- Directed by: Koichi Sakamoto
- Screenplay by: Naoki Hayashi
- Produced by: Miyagawa Tomoyuki
- Starring: Chihiro Yamamoto
- Music by: fripSide
- Release date: 5 October 2019;
- Running time: 93 minutes
- Country: Japan
- Language: Japanese/English

= BLACKFOX: Age of the Ninja =

BLACKFOX: Age of the Ninja is a 2019 Japanese film directed by Koichi Sakamoto and starring Chihiro Yamamoto in her first cinematic leading role. It is a tokusatsu action period film that was produced as a live-action spin-off of the anime film BLACKFOX, which opened in theaters on 5 October 2019. BLACKFOX: Age of the Ninja is a prequel to the anime film, as its main character Rikka Isurugi – a female ninja who fought during the Edo period – is the ancestor of the main character of the anime film. The screenplay was written by Naoki Hayashi, who also wrote the screenplay for the anime film.

== Synopsis ==
The film takes place in Japan during the age of Samurai and Ninja.

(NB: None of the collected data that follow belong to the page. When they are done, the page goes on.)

(** The loop of [streamFromWorker], from a frame in hand: the state it breaks
    with, or the result it returns. *)
Fixpoint relay (f : Frame) (l : list Frame) (end_ : option gerr) (s : relay_state)
    : Prog event (relay_state + res StreamResult) :=
  if negb (in_order (rl_last s) (Seq f)) then
    let! r := broken (frame_error (Seq f) (default 0 (rl_last s))) in pret (inr r)
  else
    let s := {| headerWritten := headerWritten s; teed := teed s; rl_ttfaMS := rl_ttfaMS s;
                rl_last := Some (Seq f); lastRenew := lastRenew s |} in
    let! delivered := deliver f s in
    match delivered with
    | inr r => pret (inr r)
    | inl s =>
        let! s := renew s in
        if Last f then pret (inl s)
        else
          pcall ERecv (λ _, ()) ;!
          match l with
          | f' :: l' => relay f' l' end_ s
          | [] =>
              match end_ with
              | None => pret (inl s)
              | Some err =>
                  let! gone := pcall EGone (ans_gone env) in
                  let! r := (if gone : bool then cancelled s else broken (classifyWorkerError err)) in
                  pret (inr r)
              end
          end
    end.
End relay.
(** And its reports are true when calls fail. *)
#[export] Instance engine_sound notifier Hn :
  (∀ f job w, notifier = Some f → calm job w (f job w).2) → @SoundPorts (engine_ports notifier) (engine_ideal notifier Hn).
Proof.
  intros Hc. split; cbn.
  - intros job text w. split; [|apply Split_result].
    apply (calm_of job ""); [apply Split_quiet|apply kept_weaken, Split_kept|done].
  - intros job seq text w. split; [|apply Synthesize_result].
    apply (calm_of job (SegmentKey (TenantID job) (ID job) seq)); [apply Synthesize_quiet'|apply Synthesize_kept|apply SegmentKey_apart].
  - intros job keys w. split; [|apply Merge_result].
    apply (calm_of job (OutputKey (TenantID job) (ID job) (Jobs.Format job))); [apply Merge_quiet'|apply Merge_kept|apply OutputKey_apart].
  - intros f job w. apply Hc.
Qed.

(** And leaves the texts that wait alone, when ids have no slash. *)
#[export] Instance engine_apart notifier :
  (∀ f job w t i, notifier = Some f → plain (TenantID job) → plain (ID job) → plain t → plain i →
     jw_objects (f job w).2 !! InputKey t i = jw_objects w !! InputKey t i) →
  @ApartPorts (engine_ports notifier).
Proof.
  intros Hn. split; cbn.
  - intros job text w t i _ _ _ _. by apply Split_kept; [apply input_is_jobs|].
  - intros job seq text w t i PT PI Pt Pi. apply Synthesize_kept; [apply input_is_jobs|]. intros Heq%(inj Some).
    revert Heq. by apply (InputKey_apart t i _ _ ("seg/" +:+ _)).
  - intros job keys w t i PT PI Pt Pi. apply Merge_kept; [apply input_is_jobs|]. intros Heq%(inj Some).
    revert Heq. by apply (InputKey_apart t i _ _ ("output." +:+ _)).
  - intros f job w t i Hf. by apply Hn.
Qed.
End answering.

(** ** The small fleet of [Engine.v] *)

Lemma fleet_not_a_job x : HasPrefix x "jobs/" = true → x ≠ "fleet".
Proof. by intros Hx ->. Qed.

Lemma demo_put_kept but b : moves (objects_kept but) (λ w, (Ok (), set_objs (<["fleet" := b w]> (jw_objects w)) w)).
Proof. intros w x Hx _. cbn. pose proof (fleet_not_a_job x Hx). by rewrite lookup_insert_ne. Qed.

#[export] Instance demo_honest : FleetHonest.
Proof.
  refine (@Build_FleetHonest demo_fleet demo_fleet_laws (λ _, Fields) _ _ _ _ _ _ _ _ _); cbn.
  - done.
  - intros _ w x Hx _. cbn. by rewrite lookup_insert_ne by (symmetry; by apply fleet_not_a_job).
  - apply demo_put_kept.
  - intros. apply moves_ret, _.
  - intros. apply moves_ret, _.
  - intros. apply moves_fail, _.
  - intros. apply moves_ret, _.
  - by intros _ text norm w l [= <-].
  - by intros _ r w k ms [= <- _].
Defined.

#[export] Instance demo_answers : FleetAnswers.
Proof.
  refine (@Build_FleetAnswers demo_fleet demo_fleet_laws demo_honest (λ _, 40) _ _ _ _ _ _ _).
  - intros cl w _. by eexists _, _.
  - intros w _. by eexists _, _.
  - intros a r. by apply answers_ret.
  - intros a r. apply answers_ret. eexists. split; [reflexivity|]. by destruct (sy_Text r).
  - intros a r. by apply answers_ret.
  - done.
  - done.
Defined.

(** A job on the engine, whose first segment's call is refused and tried again:
    three segments, completed, every slot given back. *)
Example engine_job :
  let ports := engine_ports None in
  let w := (handleJob (H := ports) first_entry (demo_world [])).2 in
  let w := (process (H := ports) StreamSegments [segment_entry 0]
              (set_faults [Answered; Answered; Answered; Answered; Refused] w)).2 in
  let w := (process (H := ports) StreamSegments (segment_entry <$> [2; 0; 1]) (set_faults [] w)).2 in
  (option_map status (jw_jobs w !! "j"%string), sg_Attempts <$> job_segments (jw_segs w) "j", held w)
  = (Some StatusCompleted, [2; 1; 1], 0).
Proof. by vm_compute. Qed.
(* ===== verification/Server.v ===== *)
(** * The server around the endpoints

    [cmd/gateway/main.go] (the boot and shutdown order, the route table, the
    schema gate, the probe's address), [migrations/embed.go], and the edge every
    request passes: the status recorder, [Logger] and [Recover]
    ([http/middleware.go]), [Observe] ([http/metrics.go]), [Readyz]
    ([http/health.go]) and [CORS] ([http/cors.go]). chi's matching, the URL
    printer and what the adapters answer at boot are parameters. *)

From Stdlib Require Import Ascii OrdersEx.
From stdpp Require Import base gmap strings pretty numbers sorting list.
From S2P Require Import Prelude GoString Account Voices Problem Http Config.

(** ** [middleware.go]: the writer and its recorders *)

(** [net/http]'s writer: the status line, once sent, and the body. The
    informational statuses, which the gateway never sends, are left out. *)
Record writer : Type := { w_status : option Z; w_body : string; w_hijacked : bool }.

Definition net_WriteHeader (status : Z) (w : writer) : writer :=
  if w_hijacked w then w
  else match w_status w with
       | Some _ => w
       | None => {| w_status := Some status; w_body := w_body w; w_hijacked := false |}
       end.

Definition net_Write (b : string) (w : writer) : writer :=
  if w_hijacked w then w
  else let w := net_WriteHeader 200 w in
       {| w_status := w_status w; w_body := w_body w +:+ b; w_hijacked := false |}.

Definition net_Hijack (w : writer) : writer :=
  {| w_status := w_status w; w_body := w_body w; w_hijacked := true |}.

Record statusRecorder : Type := { rec_status : Z; rec_written : bool }.

Definition new_recorder : statusRecorder := {| rec_status := 200; rec_written := false |}.

(** The three methods, through the recorders a request is wrapped in, the
    innermost first. *)
Fixpoint rec_WriteHeader (rs : list statusRecorder) (status : Z) (w : writer) : list statusRecorder * writer :=
  match rs with
  | [] => ([], net_WriteHeader status w)
  | s :: rest =>
      if rec_written s then (rs, w)
      else let '(rest, w) := rec_WriteHeader rest status w in
           ({| rec_status := status; rec_written := true |} :: rest, w)
  end.

Fixpoint rec_Write (rs : list statusRecorder) (b : string) (w : writer) : list statusRecorder * writer :=
  match rs with
  | [] => ([], net_Write b w)
  | s :: rest =>
      let '(rest, w) := rec_Write rest b w in
      ({| rec_status := rec_status s; rec_written := true |} :: rest, w)
  end.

Rikka Isurugi, who was raised to be the next head of the Kitsune (Fox) – a ninja clan that does anything for the right price – meets a girl named Miya, who had been wandering around in the mountains looking for the Kitsune.

Miya, whose father was murdered by a gang called the Negoroshu, places an order to Hyoe Isurugi – Rikka's grandfather and the head of the ninja clan – to have the Negoroshu killed. As a naturally gentle person, Rikka has a problem with killing people. As such, she tries to convince Hyoe to change his mind about accepting the job, but right when she is doing so, the Negoroshu come attacking after Miya.

The hard fight ends in a draw, but as punishment for questioning the head's decision, Rikka is later made to attend to meager tasks. Seeing Rikka clumsily taking on the work, Miya steps in to help, and as the two work together, they become friends. Meanwhile however, an unknown character advances their evil plot as they continue to use the Negoroshu to attack Miya.

==Cast==
- Chihiro Yamamoto as Rikka Isurugi
- Maimi Yajima as Miya
- Sakurako Okubo as Merisa
- Mami Fujioka as Haku
- Yuki Kubota as Shigetsugu Toda
- Hideo Ishiguro as Burado
- Kanon Miyahara as Uto
- Masayuki Deai as Jin
- Koji Nakamura as Kokuryū
- Kentaro Shimazu as Aren
- Ayaka Nanase as Riri
- Seizō Fukumoto as Sorcerer
- Takeshi Masu as Roren
- Yasuaki Kurata as Hyoe Isurugi

== Music ==

- Theme song
  My Own Way
 Lyrics, music, and arrangement by Satoshi Yaginuma Produced by Jun Nishimura (NBC Universal Entertainment Japan) Performed by fripSide

== Release ==
The film was released on more than 20 video platforms in Japan on 5 October 2019.

The film was presented in the Special Invitation category of the 2019 Kyoto International Film Festival, and made its world premiere on 19 October 2019. On 1 December 2019, the film made its Tokyo debut at the 29th Tama Cinema Forum.

On 13 and 14 December 2019, the film was screened in Taipei, Taiwan at the Syntrend Creative Park, a facility that features household electric appliances. On 16 December, the film was screened at Shinjuku Wald 9 in Tokyo.

The film was released on Blu-ray and DVD on 18 December.